TrumpRx gets low marks from a skeptical public, poll finds
Drug cost anxiety hits record high among voters, with one in five "very worried"
A new KFF Health Tracking Poll finds that public worry about prescription drug affordability has reached its highest level since the organization began tracking the question in 2018 — a finding that offers a complicated backdrop for the Trump administration’s flagship drug pricing initiative, TrumpRx.gov, which most Americans expect will not lower their costs.
Fifty-nine percent of Americans say they are at least somewhat worried about being able to afford prescription drugs for themselves and their families, with about one in five saying they are “very worried.”
Both figures are the largest KFF has recorded. At the same time, 59% of the public say it is “not too likely” or “not at all likely” that the Trump administration’s policies will lower drug costs for people like them.
A politically divided verdict
Awareness of TrumpRx, which launched February 5 and allows consumers to search for discounts on brand-name drugs, remains limited. Among Americans who take prescription drugs, just 35% say they have heard at least “some” about it, and only 7% say they have visited the site to compare prices.
Usage is somewhat higher among people who take or have taken GLP-1 medications — drugs like Ozempic and Wegovy that are among TrumpRx’s featured offerings — with 16% of that group reporting they have used the site.
Skepticism about the program’s impact runs along predictable partisan lines, though the breadth of doubt among non-Republicans stands out. Large majorities of Republicans (79%) and self-identified MAGA supporters (88%) expect the administration’s policies to lower their drug costs. But only 35% of independents and 11% of Democrats share that optimism.
The poll was conducted February 24 through March 2, capturing sentiment roughly three weeks after the site’s launch.

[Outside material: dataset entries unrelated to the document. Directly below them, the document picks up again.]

(* ===== verification/ClientTraces.v ===== *)
(** * What the client's procedure has done at any moment

    The trace of the client ([Net.tcp_client_event_loop]) falls into sessions,
    one for each connection that was made: a partial run of the protocol, and
    then only pauses and failed attempts. *)

From S2P Require Import Prelude Types Externals RefInstances Effects Etsi014 HashDomain Crypto Osk Deadman Duplex Protocol ConnectionManager Roster Fanout Agreement Net ServerTraces.

(** ** Sessions *)

(** A connection was made; and an operation between connections. *)
Definition connected (ev : event) : bool :=
  match ev with
  | Ev e a => match e return answer e -> bool with
              | EConnect _ => fun r => is_ok r
              | _ => fun _ => false
              end a
  end.

Definition between (ev : event) : bool :=
  match ev with
  | Ev e a => match e return answer e -> bool with
              | EConnect _ => fun r => negb (is_ok r)
              | ESleep _ => fun _ => true
              | _ => fun _ => false
              end a
  end.

Definition last_index {A} (l : list A) : nat := pred (length l).

(** An operation belongs to the last connection that was made. *)
Definition session_step (ss : list (list event)) (ev : event) : list (list event) :=
  if connected ev then ss ++ [[]] else alter (fun t => t ++ [ev]) (last_index ss) ss.

Definition sessions (tr : list event) : list (list event) := foldl session_step [] tr.

Lemma sessions_snoc tr ev : sessions (tr ++ [ev]) = session_step (sessions tr) ev.
Proof. unfold sessions. by rewrite foldl_app. Qed.

Lemma alter_last {A} (f : A -> A) (l : list A) x :
  alter f (last_index (l ++ [x])) (l ++ [x]) = l ++ [f x].
Proof.
  unfold last_index. rewrite length_app. simpl. rewrite Nat.add_1_r. simpl.
  by rewrite alter_app_r_alt, Nat.sub_diag.
Qed.

(** Operations that connect nothing go into the open session, if there is one. *)
Lemma sessions_extend t ss x :
  Forall (fun ev => connected ev = false) t -> foldl session_step (ss ++ [x]) t = ss ++ [x ++ t].
Proof.
  intros Hall. revert x. induction Hall as [|ev t Hev _ IH]; intros x; simpl; [by rewrite app_nil_r|].
  unfold session_step at 2. rewrite Hev, alter_last, IH. by rewrite <- app_assoc.
Qed.

Lemma sessions_before t : Forall (fun ev => connected ev = false) t -> foldl session_step [] t = [].
Proof. induction 1 as [|ev t Hev _ IH]; [done|]. simpl. unfold session_step at 2. by rewrite Hev. Qed.

(** What holds of every event holds in every session. *)
Lemma sessions_Forall (P : event -> Prop) tr : Forall P tr -> Forall (Forall P) (sessions tr).
Proof.
  induction tr as [|ev tr IH] using rev_ind; [intros _; constructor|].
  intros [Htr Hev]%Forall_app. rewrite sessions_snoc. unfold session_step.
  destruct (connected ev); [apply Forall_app; split; [by apply IH|by repeat constructor]|].
  apply Forall_alter; [by apply IH|]. intros t _ Ht. by apply Forall_app.
Qed.

Lemma between_wires t out inp :
  Forall (fun ev => between ev = true) t -> delivers t out -> consumes t inp -> out = [] /\ inp = [].
Proof.
  intros Hall. revert out inp. induction Hall as [|ev t Hev _ IH]; intros out inp Hd Hc; [done|].
  destruct Hd as (o1 & o2 & -> & Hd1 & Hd2), Hc as (i1 & i2 & -> & Hc1 & Hc2).
  destruct (IH _ _ Hd2 Hc2) as [-> ->]. destruct ev as [e a]; destruct e; try done; by simpl in *; subst.
Qed.

(** ** The client's trace *)
Section Client.
Context `{Shake256Lib} `{UuidLib} `{Base64Codec} `{!ReqwestLib}.
Implicit Types tc : DaisywayTcpClient (O := OskDeadman).

(** A session: the protocol for a while, and what came between. *)
Definition session_ok (fuel : nat) tc (t : list event) : Prop :=
  exists t0 q, t = t0 ++ q /\ partial (client_event_loop fuel (client_handler tc)) t0 /\
    Forall (fun ev => between ev = true) q.

(** An attempt: one that made no connection, or a session after its connection. *)
Definition attempt_ok (fuel : nat) tc (t : list event) : Prop :=
  Forall (fun ev => between ev = true) t \/
  exists r t', t = Ev (EConnect (tc_endpoint tc)) (Ok r) :: t' /\ session_ok fuel tc t'.

Lemma partial_sleep t : partial (let! _ := sleep 2 in pure (@Continue unit unit tt)) t ->
  Forall (fun ev => between ev = true) t.
Proof.
  destruct t as [|ev t]; [by constructor|]. intros ([] & -> & Hp). apply partial_Ret in Hp as ->.
  by repeat constructor.
Qed.

Lemma partial_client_attempt fuel tc t : partial (client_attempt fuel tc tt) t -> attempt_ok fuel tc t.
Proof.
  assert (Hcon : forall t, partial (event_loop_without_error_handling fuel tc) t ->
    Forall (fun ev => between ev = true) t \/
    exists r t', t = Ev (EConnect (tc_endpoint tc)) (Ok r) :: t' /\
      partial (client_event_loop fuel (client_handler tc)) t').
  { intros [|ev t']; [by left; constructor|]. intros (r & -> & Hp). destruct r as [r|e|m].
    - right. by exists r, t'.
    - left. apply partial_Ret in Hp as ->. by repeat constructor.
    - left. apply partial_Ret in Hp as ->. by repeat constructor. }
  intros [Hp%partial_try|(t1 & t2 & r & -> & Hr & Hp)]%partial_bind.
  - apply Hcon in Hp as [?|(r & t' & -> & Hp)]; [by left|right].
    exists r, t'. split; [done|]. exists t', []. rewrite app_nil_r. split; [done|]. by split; [|constructor].
  - apply runs_partial, partial_try, Hcon in Hr.
    assert (Hq : Forall (fun ev => between ev = true) t2).
    { destruct r as [[[]|[]]|e|m]; [apply partial_Ret in Hp as ->; constructor|by apply partial_sleep..]. }
    destruct Hr as [?|(x & t' & -> & Hp')]; [left; by apply Forall_app|right].
    exists x, (t' ++ t2). split; [done|]. by exists t', t2.
Qed.

Lemma partial_tcp_client attempts fuel tc tr :
  partial (tcp_client_event_loop attempts fuel tc) tr ->
  exists l, tr = mjoin l /\ Forall (attempt_ok fuel tc) l.
Proof.
  unfold tcp_client_event_loop. revert tr. induction attempts as [|n IH]; intros tr Hp;
    apply partial_loop in Hp as [->|(n' & Hn & Hp)]; try by (exists []; split; [|constructor]).
  injection Hn as <-. destruct Hp as [Hp|(t1 & t2 & c & -> & Hr%runs_partial & Hp)].
  - exists [tr]. cbn [mjoin list_join]. rewrite app_nil_r. split; [done|].
    apply Forall_singleton. by apply partial_client_attempt.
  - apply partial_client_attempt in Hr. destruct c as [[]|[]].
    + apply IH in Hp as (l & -> & Hl). exists (t1 :: l). split; [done|]. by constructor.
    + subst. exists [t1]. split; [done|]. by apply Forall_singleton.
Qed.

(** Neither the protocol nor a pause makes a connection. *)
Lemma between_plain ev : between ev = true -> connected ev = false /\ client_install_of ev = None.
Proof. destruct ev as [e a]; destruct e; try done. by destruct a. Qed.

Lemma turn_plain cl t :
  client_progress (O := OskDeadman) cl t -> Forall (fun ev => connected ev = false) t.
Proof.
  intros Hp. destruct Hp as [|r|buf a|buf a qk w Ha|buf a qk t Ha Ht]; try by repeat constructor.
  apply Forall_app. split; [by repeat constructor|].
  destruct (deadman_partial _ _ _ Ht) as [->|[r ->]]; by repeat constructor.
Qed.

Lemma loop_plain fuel cl t :
  partial (client_event_loop (O := OskDeadman) fuel cl) t -> Forall (fun ev => connected ev = false) t.
Proof.
  intros (turns & rest & -> & Hall & Hp)%partial_forever. apply Forall_app. split.
  - induction Hall as [|t turns Hr _ IH]; [constructor|]. cbn [mjoin list_join]. apply Forall_app. split; [|done].
    by eapply turn_plain, partial_client_turn, runs_partial.
  - by eapply turn_plain, partial_client_turn.
Qed.

Lemma session_plain fuel tc t : session_ok fuel tc t -> Forall (fun ev => connected ev = false) t.
Proof.
  intros (t0 & q & -> & Hp & Hq). apply Forall_app. split; [by eapply loop_plain|].
  eapply Forall_impl; [exact Hq|]. by intros ev [? ?]%between_plain.
Qed.

Lemma between_installs t : Forall (fun ev => between ev = true) t -> client_installs t = [].
Proof.
  induction 1 as [|ev t Hev _ IH]; [done|]. apply between_plain in Hev as [_ Hev].
  unfold client_installs in *. cbn. by rewrite Hev.
Qed.

Lemma attempts_sessions fuel tc l ss :
  Forall (attempt_ok fuel tc) l -> Forall (session_ok fuel tc) ss ->
  Forall (session_ok fuel tc) (foldl session_step ss (mjoin l)) /\
  client_installs (mjoin (foldl session_step ss (mjoin l))) = client_installs (mjoin ss) ++ client_installs (mjoin l).
Proof.
  intros Hl. revert ss. induction Hl as [|t l Ht _ IH]; intros ss Hss; [by rewrite app_nil_r|].
  cbn [mjoin list_join]. rewrite foldl_app, client_installs_app.
  assert (Hstep : Forall (session_ok fuel tc) (foldl session_step ss t) /\
    client_installs (mjoin (foldl session_step ss t)) = client_installs (mjoin ss) ++ client_installs t).
  { destruct Ht as [Hq|(r & t' & -> & Ht)].
    - assert (Hplain : Forall (fun ev => connected ev = false) t).
      { eapply Forall_impl; [exact Hq|]. by intros ev [? ?]%between_plain. }
      rewrite (between_installs _ Hq), app_nil_r.
      destruct ss as [|x ss _] using rev_ind; [by rewrite sessions_before|].
      rewrite (sessions_extend _ _ _ Hplain). apply Forall_app in Hss as [Hss Hx].
      apply Forall_singleton in Hx as (t0 & q & -> & Hp & Hq0). split.
      + apply Forall_app. split; [done|]. apply Forall_singleton. exists t0, (q ++ t).
        rewrite <- app_assoc. split; [done|]. split; [done|]. by apply Forall_app.
      + rewrite !join_app. simpl. rewrite !app_nil_r, !client_installs_app, (between_installs _ Hq).
        by rewrite app_nil_r.
    - simpl. change (session_step ss (Ev (EConnect (tc_endpoint tc)) (Ok r))) with (ss ++ [[]]).
      rewrite sessions_extend by (by eapply session_plain). split.
      + apply Forall_app. split; [done|]. by apply Forall_singleton.
      + rewrite join_app. simpl. by rewrite app_nil_r, client_installs_app. }
  destruct Hstep as [Hs1 Hs2]. destruct (IH _ Hs1) as [Hi1 Hi2]. split; [done|].
  etrans; [exact Hi2|]. by rewrite Hs2, app_assoc.
Qed.

(** What the sessions of the client are, and that nothing is installed outside. *)
Lemma client_sessions attempts fuel tc tr :
  partial (tcp_client_event_loop attempts fuel tc) tr ->
  Forall (session_ok fuel tc) (sessions tr) /\ client_installs (mjoin (sessions tr)) = client_installs tr.
Proof.
  intros (l & -> & Hl)%partial_tcp_client.
  destruct (attempts_sessions _ _ _ [] Hl (Forall_nil_2 _)) as [Hs Hi]. split; [exact Hs|exact Hi].
Qed.
End Client.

Bipartisan demand for regulation
Where the poll finds unusual cross-party consensus is on the question of government intervention. Seven in 10 Americans — 72% — say there is not as much government regulation as there should be to limit drug prices, five times the share who say there is too much. At least two-thirds of Republicans (68%), independents (72%), and Democrats (77%) favor more government action on prices — a rare alignment in a polarized environment.
Those findings suggest that while the public broadly wants Washington to act, majorities outside the Republican base remain unconvinced that the current administration’s approach is working.
Consumers already shopping around
The poll also reveals that many Americans have already been navigating the fragmented drug discount landscape on their own. Among prescription drug users, 42% say they have used a discount card or coupon in the past year, and 39% say they have compared prices online to find the lowest price. Fewer — 15% — have purchased a drug from an online pharmacy without using insurance, and only 8% have bought directly from a manufacturer’s website.
That behavior predates TrumpRx; prior to its launch, discounts were available through third-party platforms like GoodRx, Amazon Pharmacy and directly through drug manufacturers. Health policy experts have noted the site largely aggregates tools that already existed. Independent analysts have also flagged that a number of the brand-name drugs listed on TrumpRx have cheaper generic equivalents available elsewhere, and that for most insured Americans, co-pays through their existing coverage are likely to be lower than TrumpRx’s cash prices.
A political liability heading into midterms
The poll carries an implicit warning for Republicans heading into November’s midterm elections.
Voters say they trust the Democratic Party over the Republican Party to better address prescription drug costs by a ten-point margin — 38% to 28%.
A quarter say they trust neither party on the issue. Among the critical independent voter bloc, Democrats hold a 31%-to-18% advantage on drug costs, though 41% of independents say they trust neither party to handle it.
Democrats hold a similar edge on health costs broadly, underscoring the durability of an issue that has repeatedly cut against Republicans at the ballot box.
The KFF Health Tracking Poll was conducted February 24–March 2, 2026, among a nationally representative sample of 1,343 U.S. adults online and by telephone, in English and Spanish. The margin of sampling error is plus or minus three percentage points for the full sample.